The story of an HCP-based tracking solution
Written by
Serban Petrescu

Some time ago I decided to build a (somewhat) complex showcase for a shipment management and tracking solution, targeted at the transport insurance domain. This was a nice spin off from an older UI5 application that I had built with some colleagues for a basic, related scenario.

In a nutshell, from a functional point of view, my new system would be able to:

·         Store all the “business” data related to a shipment (e.g. route, schedule, insurance conditions, etc.).

·         Record the position and environmental parameters of a shipment.

·         Expose this data, enabling real-time tracking.

·         Send notifications via email to all specified people when certain conditions were broken during a transport.

·         Perform simple analytic scenarios by using all the collected data (e.g. comparing the evolution of several shipments, viewing various statistics, etc.).

It was clear from that start that I would need to make some GPS and internet-enabled tracking devices with sensors attached, which would periodically report the current position and sensor values. I would also need a cloud-based application to collect, process and expose all this data.

Seeing the whole lot of fuss around the HANA Cloud Platform at the time (about a year ago), I’ve decided to try it out and see how and if it would work out. Luckily enough, I had access to a paid HCP account and even got to play around (most of the time) with whatever I wanted on it.
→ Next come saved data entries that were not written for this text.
(** Bob joins the cup and Carol registers; Alice stays the first user and
    the cup keeps its name. *)
Lemma history_is_kept_witness :
  @reachable test_platform scenario_store
  ∧ [alice_user]
    `prefix_of` users
      (@run_all test_platform
         [JoinTournament bob cup_id;
          Register "s1" {| body_email := "c@x.com";
                           body_password := Some "pw" |}]
         scenario_store)
  ∧ ∃ t', tournaments
            (@run_all test_platform
               [JoinTournament bob cup_id;
                Register "s1" {| body_email := "c@x.com";
                                 body_password := Some "pw" |}]
               scenario_store) !! 1 = Some t'
          ∧ Tournament.name t' = Some "Cup"
          ∧ [0] `prefix_of` Tournament.participants t'.
Proof.
  split; [exact scenario_reachable|].
  destruct (@history_is_kept test_platform
              [JoinTournament bob cup_id;
               Register "s1" {| body_email := "c@x.com";
                                body_password := Some "pw" |}]
              scenario_store scenario_reachable) as (Husers & Hkept).
  split; [exact Husers|].
  destruct (Hkept 1 cup_document scenario_cup)
    as (t' & Hk & _ & Hname & _ & _ & Hps).
  exists t'. split; [exact Hk|]. split; [exact Hname|exact Hps].
Defined.

Lemma join_frame_witness :
  @reachable test_platform scenario_store
  ∧ users (@run test_platform (JoinTournament bob cup_id) scenario_store).2
    = users scenario_store.
Proof.
  split; [exact scenario_reachable|].
  exact (proj1 (@join_frame test_platform bob cup_id scenario_store
                  scenario_reachable)).
Defined.

Lemma create_frame_witness :
  @reachable test_platform scenario_store
  ∧ tournaments scenario_store !! next_id scenario_store = None
  ∧ tournaments (@run test_platform (CreateTournament bob cup) scenario_store).2
    !! 1 = Some cup_document.
Proof.
  split; [exact scenario_reachable|].
  destruct (@create_frame test_platform bob cup scenario_store
              scenario_reachable) as (Hfree & _ & _ & Hkept).
  split; [exact Hfree|]. exact (Hkept 1 cup_document scenario_cup).
Defined.

(** Bob, Alice and Bob again join the cup. *)
Lemma joins_accumulate_witness :
  @reachable test_platform scenario_store
  ∧ @castObjectId test_platform cup_id = Some 1
  ∧ tournaments scenario_store !! 1 = Some cup_document
  ∧ ∃ t', tournaments
            (@run_all test_platform (joins [bob; alice; bob] cup_id)
               scenario_store) !! 1 = Some t'
          ∧ Tournament.participants t' = [0; 7].
Proof.
  assert (@castObjectId test_platform cup_id = Some 1) as Hcast
    by (vm_compute; reflexivity).
  split; [exact scenario_reachable|]. split; [exact Hcast|].
  split; [exact scenario_cup|].
  destruct (@joins_accumulate test_platform [bob; alice; bob] cup_id 1
              cup_document scenario_store scenario_reachable Hcast scenario_cup)
    as (t' & Hk & Hps).
  exists t'. split; [exact Hk|]. rewrite Hps. vm_compute. reflexivity.
Defined.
Thus, I ended up designing the following solution:

I’ve built the whole persistent data model by using HANA CDS and exposed most of it through OData (via XSODATA). Later, I even included geospatial columns to the CDS entities for storing the route paths and sensor reading locations. Here I bumped in the first major problem: I had to change the coordinate system for a CDS entity column. Too bad you cannot really do this by using SAP tooling, so in the end I had to use some ugly (but working) workarounds to modify the tables.

Because at the time I started, the trial HCP had a pretty unstable HANA offering (no MDCs) and the paid account did not yet include the IoT service, I decided to build my own device configuration component which I named the “Administration” component. It was responsible for allowing the user to define new routes, schedules, sensors, devices, transports and people. Basically it had some simple XSJS (classic) services for actions that were not covered by the OData services and some nice UI5 + Google Maps UIs.

The “Tracking” component was pretty simple, it had only one XSJS endpoint which could be used by any internet-enabled device to report the position and sensor values in JSON format. I would have liked to enable plain HTTP (with no S at the end) for this endpoint to allow a wider range of devices to use it. But I learnt that you cannot do this for a HANA instance in the cloud, even though there is a special setting for this, which apparently doesn’t work.

This component also had a UI which directly used the OData service to show the current shipment positions on a map (I actually made some simple wrapper UI5 controls for the Google Map and Markers).

The last HANA component was the “Analytic” one. I built several XSJS services and SQLScript procedures for:

·         Showing the evolution in time / geographically of a shipment.

·         Comparing shipments.

·         Dynamically creating statistics.

·         Wrapping some PAL functions for forecasting the future evolution of the statistics.

To display all these analytic scenarios, I used of course the very nice charting library that UI5 has built-in.

All the user interfaces that I made “in the cloud”, I then deployed as separate HTML applications on the HCP account and registered them on the Fiori Launchpad. Sometimes the Launchpad would have some strange issues with loading UI5 libraries or controls, but I circumvented them by forcing the UI5 apps to load everything from the start.